Esos corredores se extienden por todo el lugar. No estoy seguro de que pudiese encontrar el camino hacia fuera.
—Tendremos que tener cuidado —dijo Hilford mirando a su alrededor—. Esos dardos que lanzan pueden hacernos daño.
La columna se movió a través del laberinto de corredores. Dieron un último giro y llegaron a una sucesión de puertas enrejadas. Un sacerdote contó a diez
prisioneros, cerró la puerta tras ellos y echó el cerrojo.
—Mire adelante —dijo Hilford—. El corredor se bifurca. ¿Adónde va?
—No lo sé.
Hilford se volvió para ocultar sus dedos a los sacerdotes.
—Cuando llegue nuestro turno, echaremos a correr para tratar de escapar. Si logramos llegar a doblar el recodo, estaremos a salvo de los dardos y podremos
irlos paralizando uno a uno mientras nos persiguen. Tal vez tengamos suerte.
—Estoy a su lado.
El cuarto grupo de diez fue contado, y quedaron tan sólo seis hombres. Un sacerdote abrió la siguiente puerta y se quedó bloqueando el corredor.
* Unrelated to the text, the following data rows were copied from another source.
(* ===== verification/BigIntProofs.v ===== *)
(** Big integers refine [Z]: every operation of [BigInt] computes the
    corresponding operation on the value of the limbs, and keeps numbers
    well formed. *)

From S2P Require Import Prelude Bits Words BigInt.

(** ** Values *)

Fixpoint eval (l : list Z) : Z :=
  match l with
  | [] => 0
  | x :: l' => x + 2 ^ 64 * eval l'
  end.
#[global] Arguments eval : simpl never.

Definition val (b : BigInt) : Z := eval (take (bn b) (limbs b)).

Abbreviation limbs_ok := (Forall (uN 64)).

(** Well formed: a full array of limbs, at least one active, no leading zero
    limb. *)
Definition normal (l : list Z) (n : nat) : Prop := n = 1%nat ∨ nth (n - 1) l 0 ≠ 0.
Record wf (b : BigInt) : Prop := mkWf {
  wf_len : length (limbs b) = MAX_LIMBS;
  wf_limbs : limbs_ok (limbs b);
  wf_n : (1 ≤ bn b ≤ MAX_LIMBS)%nat;
  wf_normal : normal (limbs b) (bn b);
}.

Definition W (n : nat) : Z := 2 ^ (64 * Z.of_nat n).

Lemma W_0 : W 0 = 1.
Proof. done. Qed.
Lemma W_S n : W (S n) = 2 ^ 64 * W n.
Proof. unfold W. rewrite <- Z.pow_add_r by lia. f_equal. lia. Qed.
Lemma W_add m n : W (m + n) = W m * W n.
Proof. unfold W. rewrite <- Z.pow_add_r by lia. f_equal. lia. Qed.
Lemma W_pos n : 0 < W n.
Proof. apply Z.pow_pos_nonneg; lia. Qed.
Lemma W_mono m n : (m ≤ n)%nat → W m ≤ W n.
Proof. intros. apply Z.pow_le_mono_r; lia. Qed.

Lemma eval_nil : eval [] = 0.
Proof. done. Qed.
Lemma eval_cons x l : eval (x :: l) = x + 2 ^ 64 * eval l.
Proof. done. Qed.

Lemma eval_app a b : eval (a ++ b) = eval a + W (length a) * eval b.
Proof.
  induction a as [|x a IH]; cbn [app length].
  - rewrite W_0, eval_nil. lia.
  - rewrite !eval_cons, IH, W_S. lia.
Qed.

Lemma eval_replicate_0 n : eval (replicate n 0) = 0.
Proof. induction n as [|n IH]; [done|]. cbn [replicate]. rewrite eval_cons, IH. lia. Qed.

Lemma eval_bound l : limbs_ok l → 0 ≤ eval l < W (length l).
Proof.
  induction 1 as [|x l [Hx1 Hx2] _ IH]; [cbn [length]; rewrite eval_nil, W_0; lia|].
  rewrite eval_cons. cbn [length]. rewrite W_S. lia.
Qed.

Lemma eval_0 l : limbs_ok l → eval l = 0 → Forall (λ x, x = 0) l.
Proof.
  induction 1 as [|x l [Hx1 Hx2] Hl IH]; [done|]. rewrite eval_cons. intros E.
  pose proof (eval_bound l Hl). constructor; [lia|]. apply IH. lia.
Qed.

(** Insertion at a position changes the value by the difference at its weight. *)
Lemma eval_insert l i x :
  (i < length l)%nat → eval (<[i := x]> l) = eval l + W i * (x - nth i l 0).
Proof.
  revert i. induction l as [|y l IH]; intros [|i] Hi; cbn [length] in Hi; try lia.
  - cbn [insert list_insert nth]. rewrite !eval_cons, W_0. lia.
  - change (<[S i := x]> (y :: l)) with (y :: <[i := x]> l). cbn [nth].
    rewrite !eval_cons, IH, W_S by lia. lia.
Qed.

Lemma limbs_ok_insert l i x : limbs_ok l → uN 64 x → limbs_ok (<[i := x]> l).
Proof. intros. by apply Forall_insert. Qed.

Lemma nth_limbs_ok n l : limbs_ok l → uN 64 (nth n l 0).
Proof.
  intros H. revert n. induction H as [|x l Hx _ IH]; intros [|n]; cbn [nth]; try done; unfold uN; lia.
Qed.

(** ** Reading limbs *)

Lemma limb_ok b i : wf b → uN 64 (limb b i).
Proof. intros [_ H _ _]. unfold limb. case_match; [by apply nth_limbs_ok|unfold uN; lia]. Qed.

Lemma fmap_nth_seq (l : list Z) n : (n ≤ length l)%nat → ((λ i, nth i l 0) <$> seq 0 n) = take n l.
Proof.
  intros Hn. revert l Hn. induction n as [|n IH]; intros l Hn; [done|].
  destruct l as [|x l]; [cbn [length] in Hn; lia|]. cbn [seq fmap list_fmap take nth]. f_equal.
  rewrite <- fmap_S_seq, <- list_fmap_compose. cbn [length] in Hn. rewrite <- (IH l) by lia.
  by apply list_fmap_ext.
Qed.

Lemma fmap_const_0 {A} (f : A → Z) l : (∀ x, x ∈ l → f x = 0) → (f <$> l) = replicate (length l) 0.
Proof.
  induction l as [|x l IH]; intros H; [done|]. cbn [fmap list_fmap length replicate].
  rewrite H by set_solver. f_equal. apply IH. set_solver.
Qed.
Cuando
le llegó el turno a Hilford, saltó y golpeó al sacerdote, apartando su contraído cuerpo a un lado. Luego corrió hacia la bifurcación del pasillo. Notaba
la presencia de Zorrel justo detrás suyo. Alcanzaron la bifurcación y doblaron la esquina antes de que silbasen los primeros dardos. Los asombrados sacerdotes
habían reaccionado lentamente. Estaban en un corto pasadizo que se dividía en tres direcciones. Una lámpara de aceite en lo alto daba sombríos reflejos.
Se dieron la vuelta y se quedaron inmóviles, con las pistolas paralizadoras preparadas.
—A toda potencia —señaló Hilford.
No quería que los hombres se despertasen en unos pocos minutos para contar lo que había sucedido. Los primeros sacerdotes aparecieron corriendo en el recodo.
En cuestión de segundos una docena de cuerpos yacían en el suelo del corredor. Desnudaron a dos de ellos, arrastraron los cuerpos hasta una habitación
vacía y se vistieron con los negros hábitos y capuchas. Caminaron tranquilamente por la dirección en que habían venido. Nadie les hizo ninguna pregunta,
pero les llevó más de media hora el hallar la salida.
Bajaron por el sendero de la montaña, en el aire fresco de las primeras horas de la mañana, ignorando a los sacerdotes que se hallaban de guardia. Tan
pronto como alcanzaron la protección de los árboles, Hilford se detuvo.
—Diríjase directamente hacia el oeste hasta que encuentre el camino de carro que lleva hacia el norte a través de las montañas —dijo—. Sígalo hasta lo
alto del paso. Mi carro está escondido entre los árboles, a unos metros hacia el oeste. En el carro encontrará un botellón de perfume que huele distinto
de todo aquello que haya olido hasta ahora. Dese un baño con él, le hará oler como un hombre de Kamm.
Zorrel se sobresaltó.
—¡Así que es eso!
—Eso es. Una vez huela correctamente, diríjase hacia el campamento en el valle del sur y mire entre los carros para ver si el Duque Dos Dedos no ha usado
por casualidad el nuestro para el viaje. No creo que nadie interrogue a un sacerdote sobre lo que hace. Si encuentra el transmisor diga al Cuartel General
que lo detenga todo. Les informaremos más tarde.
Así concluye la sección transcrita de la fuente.